--- DATASET CONTENT ---
Lemma server_enum_routes_witness :
  @server_enum_decode_req inner inner_decode file_i32 file_code (ANum 3) 9 (str_bytes "x") None =
    Ok (existT "Read"%string (ANum 3, str_bytes "x")).
Proof.
  pose proof (server_enum_routes (inner_decode := inner_decode) (inner_action := inner_action)
    file_i32 file_code (ANum 3) 9 (str_bytes "x") None) as H.
  assert (Hnd : NoDup (se_variant <$> se_variants file_code))
    by (apply (bool_decide_unpack _); vm_compute; exact I).
  assert (Ha : forall v t, svr_decode_req (ServerTaskDecode := inner_decode v) (ANum 3) 9 (str_bytes "x") None = Ok t ->
    @svr_get_action _ (inner_action v) t = ANum 3) by (intros v t [= <-]; reflexivity).
  destruct (H Hnd Ha) as [Hok _]. exact (proj1 (Hok (ANum 3, str_bytes "x") eq_refl)).
Defined.

Definition print1 (ty : SynType) : list token := [TkIdent (type_str ty)].

Lemma server_attrs_roundtrip_witness :
  server_attrs_parse type1 [TkIdent "error"; TkEq; TkIdent "Errno"; TkComma; TkComma; TkIdent "req"] =
    Expand (SrvAttrs true false None (ty_named "Errno")).
Proof.
  refine (server_attrs_roundtrip type1 print1 [(IError (ty_named "Errno"), 1%nat); (IReq, 0%nat)] _).
  constructor; [|constructor; [exact I|constructor]]. intros rest _. reflexivity.
Defined.

End ServerMacroWitness.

--- DESCRIPTION OF THE TASK ---
Exactly the lines from the one containing "assert (Hnd : NoDup" through the end of the listing above, inclusive, are to be written out, and no others.

--- ANSWER TO THE PROBLEM ---
  assert (Hnd : NoDup (se_variant <$> se_variants file_code))
    by (apply (bool_decide_unpack _); vm_compute; exact I).
  assert (Ha : forall v t, svr_decode_req (ServerTaskDecode := inner_decode v) (ANum 3) 9 (str_bytes "x") None = Ok t ->
    @svr_get_action _ (inner_action v) t = ANum 3) by (intros v t [= <-]; reflexivity).
  destruct (H Hnd Ha) as [Hok _]. exact (proj1 (Hok (ANum 3, str_bytes "x") eq_refl)).
Defined.

Definition print1 (ty : SynType) : list token := [TkIdent (type_str ty)].

Lemma server_attrs_roundtrip_witness :
  server_attrs_parse type1 [TkIdent "error"; TkEq; TkIdent "Errno"; TkComma; TkComma; TkIdent "req"] =
    Expand (SrvAttrs true false None (ty_named "Errno")).
Proof.
  refine (server_attrs_roundtrip type1 print1 [(IError (ty_named "Errno"), 1%nat); (IReq, 0%nat)] _).
  constructor; [|constructor; [exact I|constructor]]. intros rest _. reflexivity.
Defined.

End ServerMacroWitness.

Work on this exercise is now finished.